# WHAT YOU NEED TO DO:
Filter the records, keeping every line that has the string "left".

(Collected data)
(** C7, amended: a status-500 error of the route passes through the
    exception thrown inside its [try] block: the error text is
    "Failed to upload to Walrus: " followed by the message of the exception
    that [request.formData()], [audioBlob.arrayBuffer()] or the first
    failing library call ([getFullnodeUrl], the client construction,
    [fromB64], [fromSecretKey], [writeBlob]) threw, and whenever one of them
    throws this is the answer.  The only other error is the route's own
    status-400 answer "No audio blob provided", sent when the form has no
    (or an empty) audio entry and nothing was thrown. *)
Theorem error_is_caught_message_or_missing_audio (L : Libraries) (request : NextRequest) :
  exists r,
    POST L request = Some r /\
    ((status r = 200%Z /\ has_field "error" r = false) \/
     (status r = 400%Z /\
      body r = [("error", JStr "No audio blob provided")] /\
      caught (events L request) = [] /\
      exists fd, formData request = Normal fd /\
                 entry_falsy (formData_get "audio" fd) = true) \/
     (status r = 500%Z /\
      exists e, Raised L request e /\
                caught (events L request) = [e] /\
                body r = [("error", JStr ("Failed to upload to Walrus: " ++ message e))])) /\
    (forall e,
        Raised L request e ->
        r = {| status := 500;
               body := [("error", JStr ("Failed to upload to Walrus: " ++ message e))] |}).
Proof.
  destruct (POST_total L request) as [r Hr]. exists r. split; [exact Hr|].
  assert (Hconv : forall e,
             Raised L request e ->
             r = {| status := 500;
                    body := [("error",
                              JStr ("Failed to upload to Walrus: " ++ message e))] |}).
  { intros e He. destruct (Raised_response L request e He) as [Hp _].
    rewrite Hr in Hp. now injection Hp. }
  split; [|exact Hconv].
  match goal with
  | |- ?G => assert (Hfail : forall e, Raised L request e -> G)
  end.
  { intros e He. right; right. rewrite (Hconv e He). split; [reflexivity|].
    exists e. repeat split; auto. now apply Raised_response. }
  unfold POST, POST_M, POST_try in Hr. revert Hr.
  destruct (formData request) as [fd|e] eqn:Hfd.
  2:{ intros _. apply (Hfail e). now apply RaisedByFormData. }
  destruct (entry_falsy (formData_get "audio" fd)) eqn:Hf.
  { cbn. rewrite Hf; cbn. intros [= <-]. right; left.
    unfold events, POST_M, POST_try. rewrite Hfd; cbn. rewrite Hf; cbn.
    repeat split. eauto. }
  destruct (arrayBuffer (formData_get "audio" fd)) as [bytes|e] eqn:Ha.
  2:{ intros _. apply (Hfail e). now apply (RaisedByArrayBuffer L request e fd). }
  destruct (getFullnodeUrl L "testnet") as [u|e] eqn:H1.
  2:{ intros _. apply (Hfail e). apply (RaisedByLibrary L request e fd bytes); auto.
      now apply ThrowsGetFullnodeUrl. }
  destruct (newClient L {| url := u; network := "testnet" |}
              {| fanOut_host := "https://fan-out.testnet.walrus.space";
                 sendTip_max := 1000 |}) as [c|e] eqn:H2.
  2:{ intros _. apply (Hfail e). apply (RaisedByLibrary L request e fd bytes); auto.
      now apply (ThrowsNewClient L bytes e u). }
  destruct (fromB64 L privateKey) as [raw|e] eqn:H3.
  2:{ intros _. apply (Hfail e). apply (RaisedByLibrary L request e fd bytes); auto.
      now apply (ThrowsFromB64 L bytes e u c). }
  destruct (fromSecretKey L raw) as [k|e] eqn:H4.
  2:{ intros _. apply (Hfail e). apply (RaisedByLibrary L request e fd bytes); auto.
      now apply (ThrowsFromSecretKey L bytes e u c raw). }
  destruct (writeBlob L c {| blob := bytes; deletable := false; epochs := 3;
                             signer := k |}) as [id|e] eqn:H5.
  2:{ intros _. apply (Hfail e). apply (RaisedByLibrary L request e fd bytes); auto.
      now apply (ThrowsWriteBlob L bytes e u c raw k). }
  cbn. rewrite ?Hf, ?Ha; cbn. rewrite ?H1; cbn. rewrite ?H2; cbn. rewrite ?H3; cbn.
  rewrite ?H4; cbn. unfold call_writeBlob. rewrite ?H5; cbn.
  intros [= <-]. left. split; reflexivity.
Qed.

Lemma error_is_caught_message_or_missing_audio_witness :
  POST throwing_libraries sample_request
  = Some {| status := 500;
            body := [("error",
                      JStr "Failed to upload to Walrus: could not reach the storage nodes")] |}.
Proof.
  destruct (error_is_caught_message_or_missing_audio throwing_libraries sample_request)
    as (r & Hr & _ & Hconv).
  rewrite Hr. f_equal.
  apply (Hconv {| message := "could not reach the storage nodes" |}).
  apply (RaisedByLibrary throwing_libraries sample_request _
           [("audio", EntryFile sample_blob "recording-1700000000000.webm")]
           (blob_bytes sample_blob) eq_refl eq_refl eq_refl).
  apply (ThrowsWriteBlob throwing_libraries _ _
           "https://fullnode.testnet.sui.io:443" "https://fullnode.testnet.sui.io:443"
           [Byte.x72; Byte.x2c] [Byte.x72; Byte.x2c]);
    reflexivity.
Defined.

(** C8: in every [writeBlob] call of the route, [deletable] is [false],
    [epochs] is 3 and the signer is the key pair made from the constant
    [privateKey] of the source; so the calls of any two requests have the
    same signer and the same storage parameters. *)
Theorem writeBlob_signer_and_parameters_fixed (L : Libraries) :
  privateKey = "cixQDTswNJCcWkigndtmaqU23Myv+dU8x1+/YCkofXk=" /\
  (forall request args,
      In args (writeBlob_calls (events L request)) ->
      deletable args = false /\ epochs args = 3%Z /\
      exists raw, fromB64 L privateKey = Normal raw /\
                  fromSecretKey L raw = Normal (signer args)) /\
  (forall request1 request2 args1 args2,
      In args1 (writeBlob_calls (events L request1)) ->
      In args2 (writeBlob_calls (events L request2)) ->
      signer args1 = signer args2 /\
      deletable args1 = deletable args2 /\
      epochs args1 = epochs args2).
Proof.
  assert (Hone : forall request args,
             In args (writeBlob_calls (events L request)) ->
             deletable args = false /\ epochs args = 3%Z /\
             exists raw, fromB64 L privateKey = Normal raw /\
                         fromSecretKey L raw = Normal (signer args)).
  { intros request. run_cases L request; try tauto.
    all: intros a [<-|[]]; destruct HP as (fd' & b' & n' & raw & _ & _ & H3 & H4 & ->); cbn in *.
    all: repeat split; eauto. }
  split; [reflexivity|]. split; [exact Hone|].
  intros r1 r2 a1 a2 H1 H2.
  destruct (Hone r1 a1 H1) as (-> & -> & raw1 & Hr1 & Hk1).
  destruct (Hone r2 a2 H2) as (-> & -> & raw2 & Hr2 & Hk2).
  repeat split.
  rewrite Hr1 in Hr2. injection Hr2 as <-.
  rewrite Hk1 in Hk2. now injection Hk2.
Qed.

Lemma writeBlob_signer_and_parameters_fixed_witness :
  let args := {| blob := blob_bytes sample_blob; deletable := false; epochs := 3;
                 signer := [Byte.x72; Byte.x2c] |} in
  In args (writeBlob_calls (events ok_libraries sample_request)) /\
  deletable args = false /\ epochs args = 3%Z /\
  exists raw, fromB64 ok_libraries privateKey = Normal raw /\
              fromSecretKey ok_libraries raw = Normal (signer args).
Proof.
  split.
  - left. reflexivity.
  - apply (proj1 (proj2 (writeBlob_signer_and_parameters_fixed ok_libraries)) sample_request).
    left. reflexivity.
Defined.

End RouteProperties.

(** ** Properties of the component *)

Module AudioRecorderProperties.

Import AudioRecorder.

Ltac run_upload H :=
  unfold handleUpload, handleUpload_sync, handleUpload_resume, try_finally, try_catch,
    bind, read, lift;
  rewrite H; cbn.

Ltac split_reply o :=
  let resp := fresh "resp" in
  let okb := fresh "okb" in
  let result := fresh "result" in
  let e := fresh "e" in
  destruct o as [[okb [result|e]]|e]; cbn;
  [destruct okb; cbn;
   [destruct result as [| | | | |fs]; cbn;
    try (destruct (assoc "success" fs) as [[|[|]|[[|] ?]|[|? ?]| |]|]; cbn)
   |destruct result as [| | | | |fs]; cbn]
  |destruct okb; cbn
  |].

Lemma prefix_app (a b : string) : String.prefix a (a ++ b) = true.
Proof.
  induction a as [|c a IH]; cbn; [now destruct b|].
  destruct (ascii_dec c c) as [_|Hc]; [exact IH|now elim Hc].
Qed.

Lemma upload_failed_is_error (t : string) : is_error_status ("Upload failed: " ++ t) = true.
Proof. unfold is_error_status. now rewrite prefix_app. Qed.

# SOLUTION FOR THIS PROBLEM:
  { cbn. rewrite Hf; cbn. intros [= <-]. right; left.
  intros [= <-]. left. split; reflexivity.
  - left. reflexivity.
    left. reflexivity.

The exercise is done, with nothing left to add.